Directions: Work out how many lines in the material beneath contain "pose". Give only that number.

Material for this exercise Start Marker

Lemma formats_all (ts : list ftree) k cap :
  (forall t, t ∈ ts -> forall s a, repr s a -> room k cap TNT_SBO_PACKED a ->
     formats s (ftree_text t) (ftree_args t) (a_add (tree_bytes TNT_SBO_PACKED (ftree_value t)) a)) ->
  forall s a, repr s a -> room k cap TNT_SBO_PACKED a ->
  formats s (concat (ftree_text <$> ts)) (concat (ftree_args <$> ts))
    (Abs (a_bytes a ++ concat (tree_bytes TNT_SBO_PACKED <$> (ftree_value <$> ts)))
         (bumps (length ts) (a_open a)) (a_cap a) (a_mode a)).
Proof.
  induction ts as [|t ts IH]; intros Hf s a H Hroom; csimpl.
  - rewrite app_nil_r. destruct a. by apply formats_nil.
  - eapply formats_app; [apply Hf; [set_solver|done|done]|].
    intros s1 _ H1.
    replace (a_bytes a ++ tree_bytes TNT_SBO_PACKED (ftree_value t) ++ concat (tree_bytes TNT_SBO_PACKED <$> (ftree_value <$> ts)))
      with (a_bytes (a_add (tree_bytes TNT_SBO_PACKED (ftree_value t)) a) ++ concat (tree_bytes TNT_SBO_PACKED <$> (ftree_value <$> ts)))
      by (simpl; by rewrite <- app_assoc).
    change (bump (bumps (length ts) (a_open a))) with (bumps (S (length ts)) (a_open a)). rewrite <- bumps_S.
    apply (IH ltac:(intros; apply Hf; set_solver) s1 _ H1).
    unfold room in *. simpl. unfold bump. by rewrite length_alter.
Qed.

Lemma formats_tree t :
  ftree_ok t -> forall s a, repr s a -> a_mode a = TNT_SBO_PACKED ->
  (length (a_open a) + tree_depth (ftree_value t) <= a_cap a)%nat ->
  formats s (ftree_text t) (ftree_args t) (a_add (tree_bytes TNT_SBO_PACKED (ftree_value t)) a).
Proof.
  induction t as [j l|j map ts je IH] using ftree_ind'; intros Hok s a H Hm Hd.
  - destruct Hok as [Hj Hl]. change (ftree_args (FLeaf j l)) with ([] ++ fleaf_args l).
    eapply formats_app; [by apply formats_junks|]. intros s1 _ H1. by apply formats_leaf.
  - pose proof Hok as (Hj & Hje & Hlen & Heven & _). simpl in Hd.
    assert (length (bump (a_open a)) = length (a_open a)) as Eb by (unfold bump; by rewrite length_alter).
    cbn [ftree_text ftree_args ftree_value tree_bytes].
    change (open_chr map :: ?x) with ([open_chr map] ++ x).
    rewrite <- (app_nil_l (concat (ftree_args <$> ts))). eapply formats_app; [by apply formats_junks|].
    intros s1 _ H1. rewrite <- (app_nil_l (concat (ftree_args <$> ts))).
    eapply formats_app; [apply (open_formats s1 a map H1); [lia|done]|]. intros s2 _ H2.
    rewrite <- (app_nil_r (concat (ftree_args <$> ts))). eapply formats_app.
    { apply (formats_all ts (list_max (tree_depth <$> (ftree_value <$> ts))) (a_cap a)); [|exact H2|].
      - intros t Ht s' a' H' (Hl' & Ec & Em). rewrite Forall_forall in IH. apply IH; try done.
        + by eapply ftree_ok_children.
        + pose proof (tree_depth_children (ftree_value <$> ts) (ftree_value t)) as Hlt. rewrite Ec.
          eapply Nat.le_trans; [apply Nat.add_le_mono_l, Hlt | exact Hl']. by apply list_elem_of_fmap_2.
      - split; [|done]. simpl. rewrite length_app, Eb. simpl. lia. }
    intros s3 _ H3.
    eapply (formats_app s3 (junks_text je) [] _ [close_chr map] []); [by apply formats_junks|]. intros s4 _ H4. apply close_formats.
    simpl in H4. rewrite bumps_last in H4 by len. rewrite Z.add_0_l, <- app_assoc in H4. rewrite Hm in H4.
    assert (zlen (ftree_value <$> ts) = zlen ts) as El by (unfold zlen; by rewrite length_fmap).
    change (Z.of_nat (length ts)) with (zlen ts) in H4. rewrite <- El in *.
    pose proof (close_node_repr map (ftree_value <$> ts) s4 (a_bytes a)
      (concat (tree_bytes TNT_SBO_PACKED <$> (ftree_value <$> ts))) (bump (a_open a)) (a_cap a) TNT_SBO_PACKED) as Hc.
    unfold a_add. cbn [a_bytes a_open a_cap a_mode]. rewrite Hm. apply Hc; [lia|done|].
    destruct map; exact H4.
Qed.

(** ** Whole format strings *)

(** The memory of a format string. *)
Definition format_text (t : ftree) (trail : list junk) (tail : bytes) : bytes :=
  ftree_text t ++ junks_text trail ++ 0 :: tail.

Lemma vformat_spec s t trail tail cap mode :
  st_wrcnt s = 0 -> repr s (Abs [] [] cap mode) ->
  ftree_ok t -> Forall junk_ok trail -> (tree_depth (ftree_value t) <= cap)%nat ->
  exists z s', tnt_object_vformat float_of_double s (format_text t trail tail) (ftree_args t) = Some (z, s') /\
    side s s' /\ (granted s -> z <> -1) /\
    (z = -1 \/ (z <> -1 /\ repr s' (Abs (tree_bytes TNT_SBO_PACKED (ftree_value t)) [] cap TNT_SBO_PACKED))).
Proof.
  intros Hw H Hok Htr Hd. unfold tnt_object_vformat.
  destruct (object_type_repr s _ TNT_SBO_PACKED Hw H) as (s1 & -> & Hs1 & H1). cbn [mbind option_bind].
  rewrite decide_False by done. simpl in H1.
  assert (formats s1 (ftree_text t ++ junks_text trail) (ftree_args t)
    (Abs (tree_bytes TNT_SBO_PACKED (ftree_value t)) [] cap TNT_SBO_PACKED)) as HF.
  { rewrite <- (app_nil_r (ftree_args t)). eapply formats_app.
    - apply (formats_tree t Hok s1 _ H1); [done|simpl; lia].
    - intros s2 _ H2. by apply formats_junks. }
  destruct (HF (0 :: tail) [] (S (length (format_text t trail tail))) 0) as (s2 & f & r & Hs2 & Hres); [lia| |].
  { unfold format_text. rewrite <- app_assoc. lia. }
  rewrite <- app_assoc, app_nil_r in Hres. fold (format_text t trail tail) in Hres.
  destruct Hres as [[-> Hg]|(Ha & Hr & Hf & ->)].
  - exists (-1), s2. split; [done|]. split; [by etrans|]. split; [|by left]. intros Hgr. exfalso. by apply Hg, Hs1.
  - destruct f as [|f]; [lia|]. exists r, s2. simpl. split; [done|]. split; [by etrans|].
    split; [lia|]. right. split; [lia|done].
Qed.

(** A new object filled by [tnt_object_format]. *)
Definition make_format (fmt : bytes) (args : va_list) (given : bool) (m : malloc_state)
    : option (option (Z * object)) :=
  s ← tnt_object given m;
  match s with
  | None => Some None
  | Some s => r ← tnt_object_format float_of_double s fmt args; Some (Some r)
  end.

(** C16: Format strings are correct: for every tree of values, every way to
    spell it (the conversions [%d], [%i], [%u] with the prefixes [hh], [h],
    [l], [ll], [%s], [%.*s], [%f], [%lf], [%b], [NIL], brackets and braces, with
    ignored characters and [%%] in between) and arguments of the right types,
    [tnt_object_format] is defined: it never reads past the NUL of the format
    nor past the argument list; when it does not fail the object holds exactly
    the packed encoding of the tree, and it cannot fail when the allocator
    grants every request. *)
Theorem format_correct t trail tail given m :
  ftree_ok t -> Forall junk_ok trail -> (tree_depth (ftree_value t) <= 8)%nat ->
  exists r, make_format (format_text t trail tail) (ftree_args t) given m = Some r /\
    (Refuse ∉ m -> exists z s, r = Some (z, s) /\ z <> -1) /\
    match r with
    | Some (z, s) =>
        z = -1 \/ (buf_contents s = tree_bytes TNT_SBO_PACKED (ftree_value t) /\ tnt_object_verify s None = Some 0)
    | None => True
    end.
Proof.
  intros Hok Htr Hd. unfold make_format. destruct (tnt_object_ok given m) as (r & -> & Hr). cbn [mbind option_bind].
  destruct r as [s|]; [|exists None; naive_solver]. destruct Hr as (Hg & Hw & H & _).
  destruct (vformat_spec s t trail tail 8 _ Hw H Hok Htr Hd) as (z & s' & E & _ & Hg' & Hz).
  unfold tnt_object_format. rewrite E. cbn [mbind option_bind].
  eexists. split; [done|]. split; [intros Hm; exists z, s'; split; [done|by apply Hg', Hg]|].
  destruct Hz as [->|[_ H']]; [by left|right]. pose proof (repr_contents _ _ H') as Ec. split; [done|].
  destruct H' as (sb & o & Hsb & _). apply (verify_object _ sb Hsb).
  unfold buf_contents in Ec. rewrite Hsb in Ec. rewrite Ec. simpl.
  by apply tree_object, ftree_value_ok.
Qed.

(** ** The setters of requests *)

Lemma object_reset_repr o a :
  repr o a -> exists o', tnt_object_reset o = Some (0, o') /\ st_wrcnt o' = 0 /\ (granted o -> granted o') /\
    repr o' (Abs [] [] (a_cap a) TNT_SBO_SIMPLE).
Proof.
  intros (sb & o1 & Hs & [Hc1 Hc2] & Has & HR & Ho & Hb & Hop & Hsl & Hsz & Hcap & Hm).
  unfold tnt_object_reset. rewrite Hs. cbn [mbind option_bind]. rewrite Ho. cbn [mbind option_bind].
  eexists. split; [done|]. split; [done|]. split; [done|].
  do 2 eexists. split; [done|]. simpl. repeat split; auto; simpl; try lia.
  unfold contents. simpl. by destruct (block_of (data (sb_core sb))).
Qed.

(** The object a setter may use: a new one, or the one of an earlier call. *)
Definition reusable (o : option object) (depth : nat) : Prop :=
  match o with None => (depth <= 8)%nat | Some o => exists a, repr o a /\ (depth <= a_cap a)%nat end.

Lemma reuse_object_ok o m depth :
  reusable o depth ->
  exists r, reuse_object o m = Some r /\
    match r with
    | Some s => exists cap, st_wrcnt s = 0 /\ repr s (Abs [] [] cap TNT_SBO_SIMPLE) /\ (depth <= cap)%nat /\
        (match o with None => Refuse ∉ m | Some o => granted o end -> granted s)
    | None => o = None /\ ~ (Refuse ∉ m)
    end.
Proof.
  intros Hr. destruct o as [o|]; simpl in Hr |- *.
  - destruct Hr as (a & Ha & Hd). destruct (object_reset_repr o a Ha) as (o' & -> & Hw & Hg & Ho').
    eexists. split; [done|]. by exists (a_cap a).
  - destruct (tnt_object_ok false m) as ([s|] & -> & Hs); eexists; (split; [done|]); [|done].
    destruct Hs as (Hg & Hw & Hs & _). by exists 8%nat.
Qed.

(** The outcome of a setter: on success the client's bytes are the encoding,
    owned by an object that the next call can reuse. *)
Definition format_set (t : ftree) (bytes_of : request -> option bytes) (object_of : request -> option object)
    (same : request -> request -> Prop) (r : request) (res : option (Z * request)) (m : malloc_state) : Prop :=
  exists z r', res = Some (z, r') /\ same r r' /\
    (z = -1 /\ bytes_of r' = bytes_of r \/
     z = 0 /\ bytes_of r' = Some (tree_bytes TNT_SBO_PACKED (ftree_value t)) /\
       exists o, object_of r' = Some o /\ reusable (Some o) (tree_depth (ftree_value t))) /\
    (match object_of r with None => Refuse ∉ m | Some o => granted o end -> z = 0).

Material for this exercise End Marker

Response area: 4